#### To do
Quote the entries below from the line with "eapply wp_mono; [apply (checkTransitions_repeat_quiet" through the line with "eapply wp_mono; [exact", both ends included, and only those lines.

── Provided entries ──

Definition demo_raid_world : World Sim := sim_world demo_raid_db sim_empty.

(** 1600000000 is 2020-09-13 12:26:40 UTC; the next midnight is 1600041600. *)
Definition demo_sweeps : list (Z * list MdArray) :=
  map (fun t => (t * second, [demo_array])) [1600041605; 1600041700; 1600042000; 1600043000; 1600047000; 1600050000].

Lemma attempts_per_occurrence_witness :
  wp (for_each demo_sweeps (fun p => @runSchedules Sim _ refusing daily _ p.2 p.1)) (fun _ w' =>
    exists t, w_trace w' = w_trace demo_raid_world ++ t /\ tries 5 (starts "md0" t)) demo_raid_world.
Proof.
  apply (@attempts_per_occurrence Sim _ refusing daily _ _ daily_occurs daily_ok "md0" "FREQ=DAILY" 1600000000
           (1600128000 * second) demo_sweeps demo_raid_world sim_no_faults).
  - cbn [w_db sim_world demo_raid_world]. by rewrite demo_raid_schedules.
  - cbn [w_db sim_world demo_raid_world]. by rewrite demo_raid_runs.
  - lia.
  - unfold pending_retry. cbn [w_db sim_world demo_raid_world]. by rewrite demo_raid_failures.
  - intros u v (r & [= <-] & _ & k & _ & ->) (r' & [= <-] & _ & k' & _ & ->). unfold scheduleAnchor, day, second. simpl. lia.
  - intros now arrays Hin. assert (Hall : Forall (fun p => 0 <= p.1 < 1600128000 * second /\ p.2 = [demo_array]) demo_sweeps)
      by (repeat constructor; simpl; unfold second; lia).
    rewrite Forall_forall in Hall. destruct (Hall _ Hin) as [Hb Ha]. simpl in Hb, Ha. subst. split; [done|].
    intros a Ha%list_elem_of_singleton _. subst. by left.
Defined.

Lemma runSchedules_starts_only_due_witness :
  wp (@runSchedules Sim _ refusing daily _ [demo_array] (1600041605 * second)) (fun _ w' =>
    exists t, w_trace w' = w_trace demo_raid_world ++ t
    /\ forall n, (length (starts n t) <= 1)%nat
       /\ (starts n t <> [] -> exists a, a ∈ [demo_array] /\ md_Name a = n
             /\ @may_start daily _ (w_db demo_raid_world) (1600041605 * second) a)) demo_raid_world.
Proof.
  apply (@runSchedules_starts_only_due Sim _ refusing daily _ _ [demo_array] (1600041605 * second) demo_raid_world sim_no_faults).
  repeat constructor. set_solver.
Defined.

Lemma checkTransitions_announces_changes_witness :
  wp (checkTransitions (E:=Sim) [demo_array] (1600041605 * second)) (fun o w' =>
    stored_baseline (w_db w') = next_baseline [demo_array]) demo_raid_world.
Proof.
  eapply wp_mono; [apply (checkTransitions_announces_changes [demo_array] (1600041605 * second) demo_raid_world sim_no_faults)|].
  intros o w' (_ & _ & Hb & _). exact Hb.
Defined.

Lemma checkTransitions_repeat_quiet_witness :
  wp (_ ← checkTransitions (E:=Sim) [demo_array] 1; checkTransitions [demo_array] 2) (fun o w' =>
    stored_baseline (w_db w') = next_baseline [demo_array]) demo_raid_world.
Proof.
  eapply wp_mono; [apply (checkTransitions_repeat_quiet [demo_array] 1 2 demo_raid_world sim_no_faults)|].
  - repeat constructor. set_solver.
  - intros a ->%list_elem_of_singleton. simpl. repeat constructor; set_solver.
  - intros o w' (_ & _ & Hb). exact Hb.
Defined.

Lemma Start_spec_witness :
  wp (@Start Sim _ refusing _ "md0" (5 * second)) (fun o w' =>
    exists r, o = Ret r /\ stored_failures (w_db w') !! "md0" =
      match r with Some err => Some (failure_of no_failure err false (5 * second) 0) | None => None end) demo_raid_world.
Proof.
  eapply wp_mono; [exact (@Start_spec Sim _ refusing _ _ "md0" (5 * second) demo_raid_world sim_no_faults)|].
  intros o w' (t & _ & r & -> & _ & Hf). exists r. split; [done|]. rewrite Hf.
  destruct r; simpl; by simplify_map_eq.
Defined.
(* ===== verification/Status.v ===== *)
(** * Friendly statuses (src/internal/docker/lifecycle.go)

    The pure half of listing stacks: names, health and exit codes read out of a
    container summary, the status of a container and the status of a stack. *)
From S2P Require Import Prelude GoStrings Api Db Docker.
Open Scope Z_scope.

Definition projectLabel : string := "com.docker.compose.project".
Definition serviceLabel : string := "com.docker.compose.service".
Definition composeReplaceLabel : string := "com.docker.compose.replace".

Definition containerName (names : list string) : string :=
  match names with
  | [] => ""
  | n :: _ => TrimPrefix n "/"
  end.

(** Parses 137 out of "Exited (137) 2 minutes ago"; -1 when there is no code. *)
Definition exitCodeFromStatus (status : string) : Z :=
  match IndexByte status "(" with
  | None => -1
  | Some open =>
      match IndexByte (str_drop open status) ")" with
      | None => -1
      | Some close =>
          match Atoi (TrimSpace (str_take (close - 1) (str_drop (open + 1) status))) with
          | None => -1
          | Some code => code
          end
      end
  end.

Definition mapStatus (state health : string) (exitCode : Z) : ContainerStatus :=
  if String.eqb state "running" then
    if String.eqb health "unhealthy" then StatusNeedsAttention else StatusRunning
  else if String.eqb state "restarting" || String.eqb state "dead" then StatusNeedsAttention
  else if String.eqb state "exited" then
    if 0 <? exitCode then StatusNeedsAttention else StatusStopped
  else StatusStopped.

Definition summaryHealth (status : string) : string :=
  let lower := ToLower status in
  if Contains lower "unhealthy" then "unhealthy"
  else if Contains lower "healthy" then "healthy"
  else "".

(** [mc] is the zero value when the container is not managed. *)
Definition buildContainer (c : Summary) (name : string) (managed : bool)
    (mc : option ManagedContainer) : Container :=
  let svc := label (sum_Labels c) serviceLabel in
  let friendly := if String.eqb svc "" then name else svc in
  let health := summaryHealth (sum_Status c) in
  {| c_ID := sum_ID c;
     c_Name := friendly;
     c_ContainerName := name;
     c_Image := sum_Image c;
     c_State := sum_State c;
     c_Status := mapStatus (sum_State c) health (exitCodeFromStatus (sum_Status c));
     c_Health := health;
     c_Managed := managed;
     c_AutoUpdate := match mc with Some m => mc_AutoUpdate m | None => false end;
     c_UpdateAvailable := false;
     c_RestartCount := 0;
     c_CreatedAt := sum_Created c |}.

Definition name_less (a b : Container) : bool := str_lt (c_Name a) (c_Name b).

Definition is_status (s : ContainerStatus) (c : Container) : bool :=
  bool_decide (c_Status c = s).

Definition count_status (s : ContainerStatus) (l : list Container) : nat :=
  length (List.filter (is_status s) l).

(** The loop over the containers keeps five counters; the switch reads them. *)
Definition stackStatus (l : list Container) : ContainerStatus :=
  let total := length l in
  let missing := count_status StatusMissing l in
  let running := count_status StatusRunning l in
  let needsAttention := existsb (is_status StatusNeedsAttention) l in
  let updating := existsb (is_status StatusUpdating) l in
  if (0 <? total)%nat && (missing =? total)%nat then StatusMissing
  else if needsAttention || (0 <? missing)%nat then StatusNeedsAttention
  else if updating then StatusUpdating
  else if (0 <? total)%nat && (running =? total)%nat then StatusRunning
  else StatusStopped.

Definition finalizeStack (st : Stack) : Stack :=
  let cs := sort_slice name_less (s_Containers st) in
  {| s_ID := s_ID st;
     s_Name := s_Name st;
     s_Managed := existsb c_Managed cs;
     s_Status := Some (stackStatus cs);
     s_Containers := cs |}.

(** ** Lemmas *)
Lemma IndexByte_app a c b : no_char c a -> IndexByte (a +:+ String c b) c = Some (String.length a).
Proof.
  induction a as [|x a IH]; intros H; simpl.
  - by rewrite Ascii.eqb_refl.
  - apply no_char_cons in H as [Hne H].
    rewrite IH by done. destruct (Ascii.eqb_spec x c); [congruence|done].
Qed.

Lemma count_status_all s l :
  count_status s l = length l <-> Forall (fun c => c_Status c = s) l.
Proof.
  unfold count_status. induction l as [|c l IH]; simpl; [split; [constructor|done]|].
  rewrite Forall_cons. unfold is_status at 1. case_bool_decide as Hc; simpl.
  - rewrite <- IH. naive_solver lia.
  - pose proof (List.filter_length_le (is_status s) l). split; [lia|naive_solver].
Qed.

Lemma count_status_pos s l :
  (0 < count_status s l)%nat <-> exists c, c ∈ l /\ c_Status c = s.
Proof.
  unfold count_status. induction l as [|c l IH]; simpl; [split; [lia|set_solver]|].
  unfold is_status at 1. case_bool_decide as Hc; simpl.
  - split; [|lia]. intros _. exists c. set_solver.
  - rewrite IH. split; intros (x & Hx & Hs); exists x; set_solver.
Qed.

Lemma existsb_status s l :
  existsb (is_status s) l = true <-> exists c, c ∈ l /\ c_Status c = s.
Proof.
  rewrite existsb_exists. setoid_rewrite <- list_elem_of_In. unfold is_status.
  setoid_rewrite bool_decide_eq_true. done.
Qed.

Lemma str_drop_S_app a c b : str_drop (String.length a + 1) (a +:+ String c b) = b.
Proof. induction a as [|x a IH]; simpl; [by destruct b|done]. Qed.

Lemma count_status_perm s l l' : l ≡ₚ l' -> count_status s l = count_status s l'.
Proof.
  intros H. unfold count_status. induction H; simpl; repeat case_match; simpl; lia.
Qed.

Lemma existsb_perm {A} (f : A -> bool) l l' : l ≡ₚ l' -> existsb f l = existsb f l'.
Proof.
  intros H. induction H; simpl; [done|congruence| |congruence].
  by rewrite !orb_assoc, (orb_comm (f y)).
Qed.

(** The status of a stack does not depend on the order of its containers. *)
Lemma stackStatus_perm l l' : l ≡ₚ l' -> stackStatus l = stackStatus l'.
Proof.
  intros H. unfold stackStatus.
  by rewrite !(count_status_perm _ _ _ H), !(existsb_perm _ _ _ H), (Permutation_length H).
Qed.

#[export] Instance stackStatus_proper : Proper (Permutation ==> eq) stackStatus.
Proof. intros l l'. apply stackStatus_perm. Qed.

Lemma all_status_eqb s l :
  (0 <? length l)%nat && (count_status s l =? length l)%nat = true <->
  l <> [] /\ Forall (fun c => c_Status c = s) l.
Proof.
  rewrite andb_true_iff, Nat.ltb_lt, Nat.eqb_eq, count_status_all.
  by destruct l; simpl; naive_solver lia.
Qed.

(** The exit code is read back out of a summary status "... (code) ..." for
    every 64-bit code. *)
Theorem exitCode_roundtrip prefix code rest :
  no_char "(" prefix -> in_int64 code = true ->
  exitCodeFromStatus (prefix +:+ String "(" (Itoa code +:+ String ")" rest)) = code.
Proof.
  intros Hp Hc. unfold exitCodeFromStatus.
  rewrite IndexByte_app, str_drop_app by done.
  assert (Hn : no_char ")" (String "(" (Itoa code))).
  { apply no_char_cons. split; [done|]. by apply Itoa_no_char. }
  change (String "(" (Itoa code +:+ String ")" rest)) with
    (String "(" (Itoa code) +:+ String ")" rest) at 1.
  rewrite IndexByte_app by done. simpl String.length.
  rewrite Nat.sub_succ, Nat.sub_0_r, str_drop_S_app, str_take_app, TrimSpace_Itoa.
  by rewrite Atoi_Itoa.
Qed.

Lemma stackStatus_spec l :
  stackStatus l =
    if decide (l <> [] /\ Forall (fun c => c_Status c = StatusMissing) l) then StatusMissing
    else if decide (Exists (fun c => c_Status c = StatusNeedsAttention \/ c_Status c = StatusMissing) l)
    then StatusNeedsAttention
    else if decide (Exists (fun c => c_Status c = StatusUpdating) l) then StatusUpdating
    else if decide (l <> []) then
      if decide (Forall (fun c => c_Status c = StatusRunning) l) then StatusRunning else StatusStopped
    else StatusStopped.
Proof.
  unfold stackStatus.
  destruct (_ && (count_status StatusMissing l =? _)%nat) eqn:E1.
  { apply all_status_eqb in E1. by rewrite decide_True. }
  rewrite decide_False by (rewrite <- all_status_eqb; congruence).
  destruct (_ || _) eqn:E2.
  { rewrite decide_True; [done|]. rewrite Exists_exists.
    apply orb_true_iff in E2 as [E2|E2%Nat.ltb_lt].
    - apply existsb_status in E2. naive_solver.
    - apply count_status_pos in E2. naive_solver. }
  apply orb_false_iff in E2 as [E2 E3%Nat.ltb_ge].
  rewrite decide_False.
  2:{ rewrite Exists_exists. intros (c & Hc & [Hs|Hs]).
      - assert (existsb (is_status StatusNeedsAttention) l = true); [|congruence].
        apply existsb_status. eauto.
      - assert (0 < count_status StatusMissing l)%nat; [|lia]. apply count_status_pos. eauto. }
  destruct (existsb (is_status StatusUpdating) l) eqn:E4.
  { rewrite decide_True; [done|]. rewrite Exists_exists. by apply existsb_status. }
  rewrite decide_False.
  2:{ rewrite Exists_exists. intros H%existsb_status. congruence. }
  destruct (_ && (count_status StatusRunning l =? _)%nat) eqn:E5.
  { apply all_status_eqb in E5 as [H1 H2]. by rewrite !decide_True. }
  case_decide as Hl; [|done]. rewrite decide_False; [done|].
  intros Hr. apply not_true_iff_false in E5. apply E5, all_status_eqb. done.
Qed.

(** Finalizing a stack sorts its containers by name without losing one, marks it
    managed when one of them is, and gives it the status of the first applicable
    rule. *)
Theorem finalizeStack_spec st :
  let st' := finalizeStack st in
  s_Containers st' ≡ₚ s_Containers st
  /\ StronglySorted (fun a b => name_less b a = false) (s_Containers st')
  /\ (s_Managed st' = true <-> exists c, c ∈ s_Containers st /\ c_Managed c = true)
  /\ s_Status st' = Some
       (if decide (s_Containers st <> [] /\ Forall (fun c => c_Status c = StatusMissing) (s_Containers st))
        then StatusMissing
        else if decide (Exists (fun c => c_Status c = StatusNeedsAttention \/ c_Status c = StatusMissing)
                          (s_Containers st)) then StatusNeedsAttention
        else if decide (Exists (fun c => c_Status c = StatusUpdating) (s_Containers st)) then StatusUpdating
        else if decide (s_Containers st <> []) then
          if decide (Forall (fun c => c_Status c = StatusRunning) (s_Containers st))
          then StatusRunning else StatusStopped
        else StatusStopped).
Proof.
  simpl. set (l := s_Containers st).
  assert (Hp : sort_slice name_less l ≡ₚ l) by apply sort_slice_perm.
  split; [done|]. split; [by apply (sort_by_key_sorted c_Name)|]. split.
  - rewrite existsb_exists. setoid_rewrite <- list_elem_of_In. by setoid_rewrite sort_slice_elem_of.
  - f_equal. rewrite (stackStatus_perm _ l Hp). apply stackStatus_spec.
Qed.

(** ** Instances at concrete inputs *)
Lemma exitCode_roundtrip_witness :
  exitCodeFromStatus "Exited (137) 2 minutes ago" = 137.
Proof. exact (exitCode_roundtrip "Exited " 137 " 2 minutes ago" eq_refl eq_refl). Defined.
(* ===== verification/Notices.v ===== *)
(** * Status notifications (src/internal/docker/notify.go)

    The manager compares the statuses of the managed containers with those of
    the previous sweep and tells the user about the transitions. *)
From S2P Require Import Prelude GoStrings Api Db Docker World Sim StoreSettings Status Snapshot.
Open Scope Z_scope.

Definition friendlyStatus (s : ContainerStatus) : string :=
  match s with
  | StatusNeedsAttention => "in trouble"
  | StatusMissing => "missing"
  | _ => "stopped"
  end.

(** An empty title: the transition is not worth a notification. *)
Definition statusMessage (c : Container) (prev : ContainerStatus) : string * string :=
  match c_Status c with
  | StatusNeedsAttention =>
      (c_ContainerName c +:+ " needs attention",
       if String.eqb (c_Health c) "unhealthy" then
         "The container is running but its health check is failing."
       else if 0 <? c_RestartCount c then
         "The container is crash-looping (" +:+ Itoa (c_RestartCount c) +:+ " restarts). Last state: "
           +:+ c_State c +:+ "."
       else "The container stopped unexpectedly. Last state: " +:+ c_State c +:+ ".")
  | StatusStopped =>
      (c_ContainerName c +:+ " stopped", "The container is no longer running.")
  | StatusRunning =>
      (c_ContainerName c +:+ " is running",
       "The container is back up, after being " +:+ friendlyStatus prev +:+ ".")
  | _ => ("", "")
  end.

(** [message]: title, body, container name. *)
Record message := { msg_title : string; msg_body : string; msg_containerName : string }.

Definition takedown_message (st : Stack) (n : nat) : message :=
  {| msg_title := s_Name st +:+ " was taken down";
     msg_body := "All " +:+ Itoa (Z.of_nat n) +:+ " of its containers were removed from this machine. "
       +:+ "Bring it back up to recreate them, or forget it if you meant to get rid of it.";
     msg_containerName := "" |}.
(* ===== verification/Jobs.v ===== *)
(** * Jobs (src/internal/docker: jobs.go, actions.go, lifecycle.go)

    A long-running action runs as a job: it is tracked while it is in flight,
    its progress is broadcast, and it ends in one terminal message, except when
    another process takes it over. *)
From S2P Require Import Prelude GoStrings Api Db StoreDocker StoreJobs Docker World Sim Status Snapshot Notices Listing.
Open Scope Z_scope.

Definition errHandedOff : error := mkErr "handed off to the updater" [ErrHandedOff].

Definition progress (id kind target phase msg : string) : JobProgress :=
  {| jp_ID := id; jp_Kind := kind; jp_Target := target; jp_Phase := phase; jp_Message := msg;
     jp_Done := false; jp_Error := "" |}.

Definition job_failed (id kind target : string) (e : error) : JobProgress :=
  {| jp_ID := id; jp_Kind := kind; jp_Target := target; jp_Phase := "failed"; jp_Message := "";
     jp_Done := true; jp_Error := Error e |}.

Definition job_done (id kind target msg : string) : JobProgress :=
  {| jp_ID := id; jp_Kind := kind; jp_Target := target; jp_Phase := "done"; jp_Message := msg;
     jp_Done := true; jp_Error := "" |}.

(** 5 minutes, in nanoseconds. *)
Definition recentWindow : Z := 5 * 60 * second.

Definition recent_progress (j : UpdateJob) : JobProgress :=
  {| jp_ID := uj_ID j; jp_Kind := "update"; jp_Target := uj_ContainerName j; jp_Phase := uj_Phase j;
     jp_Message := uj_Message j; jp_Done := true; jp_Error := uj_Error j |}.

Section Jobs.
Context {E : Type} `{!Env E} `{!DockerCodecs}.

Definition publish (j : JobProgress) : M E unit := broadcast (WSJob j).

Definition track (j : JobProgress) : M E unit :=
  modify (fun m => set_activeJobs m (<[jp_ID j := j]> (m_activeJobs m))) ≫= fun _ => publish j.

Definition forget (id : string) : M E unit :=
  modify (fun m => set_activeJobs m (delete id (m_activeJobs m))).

───

#### Answer space
  eapply wp_mono; [apply (checkTransitions_repeat_quiet [demo_array] 1 2 demo_raid_world sim_no_faults)|].
  - repeat constructor. set_solver.
  - intros a ->%list_elem_of_singleton. simpl. repeat constructor; set_solver.
  - intros o w' (_ & _ & Hb). exact Hb.
Defined.

Lemma Start_spec_witness :
  wp (@Start Sim _ refusing _ "md0" (5 * second)) (fun o w' =>
    exists r, o = Ret r /\ stored_failures (w_db w') !! "md0" =
      match r with Some err => Some (failure_of no_failure err false (5 * second) 0) | None => None end) demo_raid_world.
Proof.
  eapply wp_mono; [exact (@Start_spec Sim _ refusing _ _ "md0" (5 * second) demo_raid_world sim_no_faults)|].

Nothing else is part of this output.